(** C26: no run of the program makes the collector fail.  As long as the program
    stores only pointers that leave the reachable objects alive and kills only
    objects that are not reachable, after any sequence of allocations, stores,
    kills and collections a collection that is due returns and keeps every
    reachable object, and killing an object returns. *)
Theorem gc_run_safe st st' :
  gc_inv st → rtc gc_step st st' →
  gc_inv st'
  ∧ (gc_scheduled st' = true → ∃ st2, do_gc st' = Ok st2 ∧ gc_inv st2
       ∧ ∀ p, reach (gc_heap st') (root_set st') p → same_object (gc_heap st') (gc_heap st2) p)
  ∧ (∀ p ob, gc_heap st' !! p = Some ob → ob_dead ob = false → ¬ reach (gc_heap st') (root_set st') p →
       ∃ st2, gc_kill st' (Some p) = Ok st2 ∧ gc_inv st2).
Proof.
  intros Hinv Hrun. assert (gc_inv st') as Hinv' by (induction Hrun as [| x y z Hs Hrun IH]; [done |]; apply IH; by eapply step_inv).
  split; [done |]. split.
  - intros Hs. destruct (collect_inv st' Hinv' Hs) as (st2 & Hg & Hi & _ & Hk). by exists st2.
  - intros p ob Hp Hd Hno. by eapply kill_inv.
Qed.

(** ** An example *)

(** Two objects that refer to each other, one of them in the root set, a third
    one that refers to them, and a static one. *)
Definition tiny : gc_state :=
  mk_gc_state
    (<[1%positive := mk_object None [Some 2%positive; None] LSH_ALLOC_HEAP false false]>
     (<[2%positive := mk_object (Some 1%positive) [Some 1%positive; Some 4%positive] LSH_ALLOC_HEAP false false]>
      (<[3%positive := mk_object (Some 2%positive) [Some 2%positive] LSH_ALLOC_HEAP false false]>
       (<[4%positive := mk_object None [] LSH_ALLOC_STATIC false false]> ∅))))
    (Some 3%positive) 3 0 (Some 1%positive) true.

Ltac tiny_cases Hp :=
  unfold tiny in Hp; cbn [gc_heap] in Hp;
  repeat (apply lookup_insert_Some in Hp as [[<- <-] | [_ Hp]]); [.. | by rewrite lookup_empty in Hp].

Lemma tiny_wf : gc_wf tiny [3%positive; 2%positive; 1%positive].
Proof.
  split.
  - repeat (split; [done |]; eexists; split; [reflexivity |]; split; [done |]). done.
  - apply (bool_decide_unpack _). by vm_compute.
  - intros p ob Hp Ha. tiny_cases Hp; try done; by repeat constructor.
  - done.
  - done.
  - intros p (ob & Hp & Hm). tiny_cases Hp; done.
  - intros p ob Hp Ha. tiny_cases Hp; done.
Qed.

Lemma tiny_alive : roots_alive (gc_heap tiny) (root_set tiny).
Proof.
  intros q (p & [= <-] & Hpath). assert (∀ x y, edge (gc_heap tiny) x y → y ∈ [1; 2; 4]%positive) as Hedge.
  { intros x y (ob & Hx & Hin). tiny_cases Hx; cbn [ob_refs] in Hin; set_solver. }
  assert (q ∈ [1; 2; 4]%positive) as Hq by (apply rtc_inv_r in Hpath as [<- | (x & _ & He)]; [by left | by eapply Hedge]).
  repeat (apply elem_of_cons in Hq as [-> | Hq]; [eexists; by split |]). by apply not_elem_of_nil in Hq.
Qed.

Example tiny_collected :
  ∃ st, gc tiny = Ok st ∧ gc_heap st !! 3%positive = None ∧ all_objects st = Some 2%positive ∧ number_of_objects st = 2 ∧ live_objects st = 2.
Proof. eexists. split; [vm_compute; reflexivity | by vm_compute]. Qed.

Lemma gc_correct_witness :
  ∃ st' l', gc tiny = Ok st' ∧ gc_wf st' l' ∧ roots_alive (gc_heap st') (root_set st') ∧ collected tiny st' [3; 2; 1]%positive l'.
Proof. apply (gc_correct tiny [3; 2; 1]%positive); [exact tiny_wf | exact tiny_alive]. Defined.

Lemma gc_run_safe_witness :
  let st := gc_register tiny 5%positive [Some 3%positive] in
  ∃ st2, do_gc st = Ok st2 ∧ gc_inv st2 ∧ ∀ p, reach (gc_heap st) (root_set st) p → same_object (gc_heap st) (gc_heap st2) p.
Proof.
  intros st. destruct (gc_run_safe tiny st) as (_ & Hgc & _).
  - split; [eexists; exact tiny_wf | exact tiny_alive].
  - apply rtc_once. apply step_register; reflexivity.
  - exact (Hgc eq_refl).
Defined.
-=-=-=-=-
**TASK DESCRIPTION**
Looking back over the data above, restate word for word the lines that begin at the line with "Hin). tiny_cases Hx;" and end at the line with "let st := gc_register", inclusive.

**OUTPUT FOR THIS TASK**
  { intros x y (ob & Hx & Hin). tiny_cases Hx; cbn [ob_refs] in Hin; set_solver. }
  assert (q ∈ [1; 2; 4]%positive) as Hq by (apply rtc_inv_r in Hpath as [<- | (x & _ & He)]; [by left | by eapply Hedge]).
  repeat (apply elem_of_cons in Hq as [-> | Hq]; [eexists; by split |]). by apply not_elem_of_nil in Hq.
Qed.

Example tiny_collected :
  ∃ st, gc tiny = Ok st ∧ gc_heap st !! 3%positive = None ∧ all_objects st = Some 2%positive ∧ number_of_objects st = 2 ∧ live_objects st = 2.
Proof. eexists. split; [vm_compute; reflexivity | by vm_compute]. Qed.

Lemma gc_correct_witness :
  ∃ st' l', gc tiny = Ok st' ∧ gc_wf st' l' ∧ roots_alive (gc_heap st') (root_set st') ∧ collected tiny st' [3; 2; 1]%positive l'.
Proof. apply (gc_correct tiny [3; 2; 1]%positive); [exact tiny_wf | exact tiny_alive]. Defined.

Lemma gc_run_safe_witness :
  let st := gc_register tiny 5%positive [Some 3%positive] in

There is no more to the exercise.